Es können also zwei Betriebe den gleichen ungehärteten Stahl geliefert bekommen, aber es hängt von dem Können des Betriebes ab, ob die Qualität des Stahl-Rohlings beim Härten im Betrieb erhalten bleibt.
Ist das eine Frage der Tagesform der Person oder kann man das per Maschine einstellen, damit die gewünschte Bandbreite bei den Temperaturen nicht überschritten werden?
Wenn das der wichtigste Schritt am Anfang der Arbeitskette im Rasiermesserbetrieb ist, welche "Hürden" kommen denn dann noch bei den nächsten Schritten im Verarbeitungsprozess auf den Betrieb zu, bei denen er etwas verbessern oder gar verschlechtern kann?
Wie gesagt, ind er Regel härten die Betriebe nicht selbst sondern bekommen schon die gehärteten Rohlinge geliefert.
Die Rohlinge werden in der Gesenkschmiede geschmiedet und dann einer Härterei übergeben die auf Massenhärtungen in hohen Stückzahlen ausgelegt ist. Diese Rohlinge werden dann noch grob gerichtet und gehen dann an die Schleifer raus.
Soweit ich weiß sind wir quasi die einzigen die die Rohlinge selbst härten. Wobei man sagen muss, dass die Härtereien ihr Handwerk verstehen und man daher davon ausgehen kann, dass die alle ordentlich gehärtet sind. Das Problem liegt eher darin, dass man am gehärteten Rohling nur noch sehr wenig verzieren kann (zumindest nicht mit vernünftigen Mitteln) daher sind uns weichgeglühte Rohlinge lieber. Auch das Richten der Rohling ist bei den hohen Stückzahlen oft mangelhaft und somit landen viele krumme gehärtete Rohlinge in den Schleifereien. Die können dann nur noch entsorgt werden oder man schleift sie eben doch und sie landen als problematische Schärfkandidaten am Markt...

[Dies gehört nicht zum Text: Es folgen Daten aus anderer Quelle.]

Definition usage_regressed (previous current : Usage) : bool :=
  regressed (us_input_tokens previous) (us_input_tokens current)
  || regressed (us_output_tokens previous) (us_output_tokens current)
  || regressed (us_total_tokens previous) (us_total_tokens current)
  || cost_regressed previous current
  || existsb (fun '(key, value) => is_none_or (us_extension_counters current !! key) (fun current => current <? value))
       (map_to_list (us_extension_counters previous)).

Definition usage_total_consistent (usage : Usage) : bool :=
  match us_input_tokens usage, us_output_tokens usage, us_total_tokens usage with
  | Some input, Some output, Some total => u64_checked_add input output =?? Some total
  | _, _, _ => true
  end.

Definition validate_usage (current : Usage) (previous : option Usage) : dresult unit :=
  do? reject_if (negb (usage_valid current)) (ModelError_validation MODEL_USAGE_INVALID "model usage is invalid") in
  do? reject_if (negb (usage_total_consistent current))
        (ModelError_validation MODEL_USAGE_INVALID "model usage total is inconsistent") in
  reject_if (is_some_and previous (fun previous => usage_regressed previous current))
    (ModelError_validation MODEL_USAGE_INVALID "model usage regressed across cumulative snapshots").

Definition merge_fragment_label (current : option string) (value mutated : string) : dresult (option string) :=
  do? reject_if (is_some_and current (fun current => current <>?? value))
        (ModelError_validation MODEL_TOOL_CALL_DELTA_INVALID mutated) in
  Ok (Some value).
(* ===== verification/ToolPortSound.v ===== *)
(** * What the tool port guarantees

    Proofs about [ToolPort]: a resolved catalog holds every registered tool once,
    under one identity and one name, with the policy its host gave it; a call is
    planned for execution only when every party that may ask for approval is
    satisfied; an accepted stream is its own items closed by one valid terminal;
    recovery repeats only an effect that nothing is known of, and the calls of a
    batch only when every one of them is accounted for. *)

From S2P Require Import Prelude Primitives Effects Records State Inputs Digests ToolBatch Dispatch ContextPort ContextCall ModelPort ModelStream ModelStreamSound ToolPort.

(** ** The catalog *)

Section Catalog.
Context {Toolset Validator : Type} `{Hasher, !ToolSchemas Validator}.
Context (toolset_descriptor : Toolset -> ToolsetDescriptor) (toolset_tools : Toolset -> list ToolSpec).
Context (resources : gmap string RawJson).

Notation registration := (@ToolsetRegistration Toolset).
Notation tool := (@ResolvedTool Toolset Validator).
Notation catalog := (@ResolvedToolCatalog Toolset Validator).
(** ** The fold of a stage *)

Definition is_terminal_outcome (outcome : StageOutcome) : bool :=
  match outcome with StageOutcome_Fail _ | StageOutcome_Retry _ => true | _ => false end.

Definition added_instructions (outcomes : list StageOutcome) : list ContextItem :=
  outcomes ≫= fun o => match o with StageOutcome_AddInstructions items => items | _ => [] end.
Definition added_context (outcomes : list StageOutcome) : list ContextItem :=
  outcomes ≫= fun o => match o with StageOutcome_AddContext items => items | _ => [] end.
Definition tool_filters (outcomes : list StageOutcome) : list (gset ToolId) :=
  omap (fun o => match o with StageOutcome_FilterTools ids => Some (list_to_set ids) | _ => None end) outcomes.
Definition replacements_of (outcomes : list StageOutcome) : list RawJson :=
  omap (fun o => match o with StageOutcome_Replace raw => Some raw | _ => None end) outcomes.

(** The tools every filter lets through. *)
Definition tools_through (filters : list (gset ToolId)) (tools : option (gset ToolId)) : Prop :=
  match tools with
  | None => filters = []
  | Some kept => filters <> [] /\ forall t, t ∈ kept <-> Forall (fun f => t ∈ f) filters
  end.

Record fold_of (outcomes : list StageOutcome) (f : StageFold) : Prop := {
  fo_instructions : sfo_instructions f = added_instructions outcomes;
  fo_context : sfo_context f = added_context outcomes;
  fo_tools : tools_through (tool_filters outcomes) (sfo_retained_tools f);
  fo_replacement : sfo_replacement f = last (replacements_of outcomes)
}.

Lemma tools_through_snoc filters tools (incoming : gset ToolId) :
  tools_through filters tools ->
  tools_through (filters ++ [incoming])
    (Some match tools with Some existing => existing ∩ incoming | None => incoming end).
Proof.
  destruct tools as [kept|]; simpl; intros Ht.
  - destruct Ht as [_ Ht]. split; [by destruct filters|]. intros t. rewrite elem_of_intersection, Ht, Forall_app, Forall_singleton. done.
  - subst. split; [done|]. intros t. simpl. rewrite Forall_singleton. done.
Qed.

Lemma fold_outcome_spec stage outcomes f outcome f' :
  fold_of outcomes f -> sfo_terminal f = None -> fold_outcome stage f outcome = Ok f' ->
  fold_of (outcomes ++ [outcome]) f' /\ is_some (sfo_terminal f') = is_terminal_outcome outcome.
Proof.
  destruct f as [ins ctx tools repl comp term]. intros [Hi Hc Ht Hr] Hterm HH. simpl in *. subst term.
  unfold added_instructions, added_context, tool_filters, replacements_of in *.
  destruct outcome; simpl in HH; try discriminate HH; try (case_match; [|discriminate HH]); injection HH as <-;
    (split; [|done]); split; cbn [sfo_instructions sfo_context sfo_retained_tools sfo_replacement];
    unfold added_instructions, added_context, tool_filters, replacements_of;
    rewrite ?bind_app, ?omap_app; cbn; rewrite ?app_nil_r, ?last_snoc; subst; try done.
  by apply tools_through_snoc.
Qed.

Lemma fold_outcomes_spec stage outcomes seen f f' :
  fold_of seen f -> sfo_terminal f = None -> fold_outcomes stage f outcomes = Ok f' ->
  exists run rest, outcomes = run ++ rest /\ fold_of (seen ++ run) f'
    /\ match sfo_terminal f' with
       | None => rest = [] /\ Forall (fun o => is_terminal_outcome o = false) run
       | Some _ => exists pre o, run = pre ++ [o] /\ is_terminal_outcome o = true
                     /\ Forall (fun o => is_terminal_outcome o = false) pre
       end.
Proof.
  revert seen f. induction outcomes as [|o outcomes IH]; intros seen f Hf Ht HH; cbn [fold_outcomes] in HH.
  { injection HH as <-. exists [], []. rewrite !app_nil_r, Ht. split_and!; [done|done|done|constructor]. }
  destruct (fold_outcome stage f o) as [f1|] eqn:E; [|discriminate HH]. cbn [rbind] in HH.
  destruct (fold_outcome_spec _ _ _ _ _ Hf Ht E) as [Hf1 Ht1].
  destruct (is_some (sfo_terminal f1)) eqn:Es.
  - injection HH as <-. exists [o], outcomes. split_and!; [done|done|].
    destruct (sfo_terminal f1); [|done]. exists [], o. split_and!; [done|done|constructor].
  - apply is_some_false in Es. destruct (IH _ _ Hf1 Es HH) as (run & rest & -> & Hfo & Hm).
    exists (o :: run), rest. split_and!; [done|by rewrite <- (assoc_L (++)) in Hfo|].
    destruct (sfo_terminal f').
    + destruct Hm as (pre & o' & -> & Ho' & Hpre). exists (o :: pre), o'. split_and!; [done|done|by constructor].
    + destruct Hm as [-> Hrun]. split; [done|by constructor].
Qed.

Das Härten sollte heutzutage nicht mehr Tagesform abhängig sein, die Härteöfen sind elektronisch gesteuert und gehen aufs Grad genau. Problematisch wird es nur wenn derjenige der die Klingen entnehmen soll pennt (oder am Klo ist, oder telefoniert....) und die Klingen zu lange drinnen sind. Dann gibt es unter Umständen Entkohlung oder Grobkorn. Es kann auch passieren, dass eine Klinge aus der Halterung rutscht und einige Härtezyklen im Ofen bleibt, dann wäre sie auch massiv entkohlt (Härteverlus) und grobkörnig (spröde). Fehler können also passieren, sind aber sicher nicht die Regel.

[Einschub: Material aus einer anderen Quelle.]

(** The facts that no task step disturbs. *)
Definition Frame (s : Sub C) : Prop :=
  config_ok (sub_config s)
  /\ Forall (transport_ok (sub_config s)) (sent s)
  /\ Forall event_sized (inbox_items s)
  /\ capacity (sub_inbox s) = esc_queue_capacity (sub_config s)
  /\ (length (queued (sub_inbox s)) <= capacity (sub_inbox s))%nat
  /\ capacity (sub_out s) = esc_queue_capacity (sub_config s)
  /\ (length (queued (sub_out s)) <= capacity (sub_out s))%nat
  /\ (sub_sender s = false -> is_closed_sub s).

(** A task about to go on with the items of [k]. *)
Definition Running (k : Cont) (held : list SizedEvent) (s : Sub C) : Prop :=
  Flow False (backlog (cont_items k) s) held s
  /\ Accounts s /\ Frame s /\ pending_ok s
  /\ Forall event_sized (st_pending (sub_task s) ++ cont_items k)
  /\ is_closed (sub_inbox s) = false
  /\ match k with
     | KPush item _ => plain (sub_config s) item \/ st_pending (sub_task s) = []
     | _ => True
     end.

(** A task that is sending [f]. *)
Definition Flying (f : Flight) (k : Cont) (held : list SizedEvent) (s : Sub C) : Prop :=
  Flow False (eb_events (fl_batch f) ++ backlog (cont_items k) s) held s
  /\ Accounts s /\ Frame s /\ st_pending (sub_task s) = [] /\ st_deadline (sub_task s) = false
  /\ st_pending_bytes (sub_task s) = 0
  /\ Forall event_sized (cont_items k)
  /\ is_closed (sub_inbox s) = false
  /\ transport_ok (sub_config s) (fl_batch f)
  /\ fl_count f = length (eb_events (fl_batch f))
  /\ fl_last_sequence f = ev_transient_sequence <$> last (eb_events (fl_batch f))
  /\ fl_dropped f = eb_dropped_progress (fl_batch f)
  /\ 0 <= fl_dropped f <= sst_unreported_dropped (sub_status s).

Wenn man nur die spätere Rasurqualität im Auge hat, sind die beiden wichtigsten Aspekte in der weiteren Verarbeitung das Erhalten der Härte und das Erzeugen einer guten Geometrie ohne Verzug.
Das Überhitzen und somit ein Verlust an Härte tritt mitunter in der Schleifhexe auf. Hier habe ich Abtrag von beiden Seiten was sehr schnell zu Hitzeentwicklung führt. Das soll durch permanentes Besprühen mit Wasser verhindert werden. Wenn der Schleifer jedoch sehr eilig unterwegs ist und den Anpressdruck der Steine zu stark wählt, kann das Wasser nicht mehr an den Stahl gelangen, zudem erhitzt sich dieser soweit, dass sich eine Dampfhaut bildet die jedes weitere Wasser abweist. Die Klinge kann dann durchaus komplett weichglühen.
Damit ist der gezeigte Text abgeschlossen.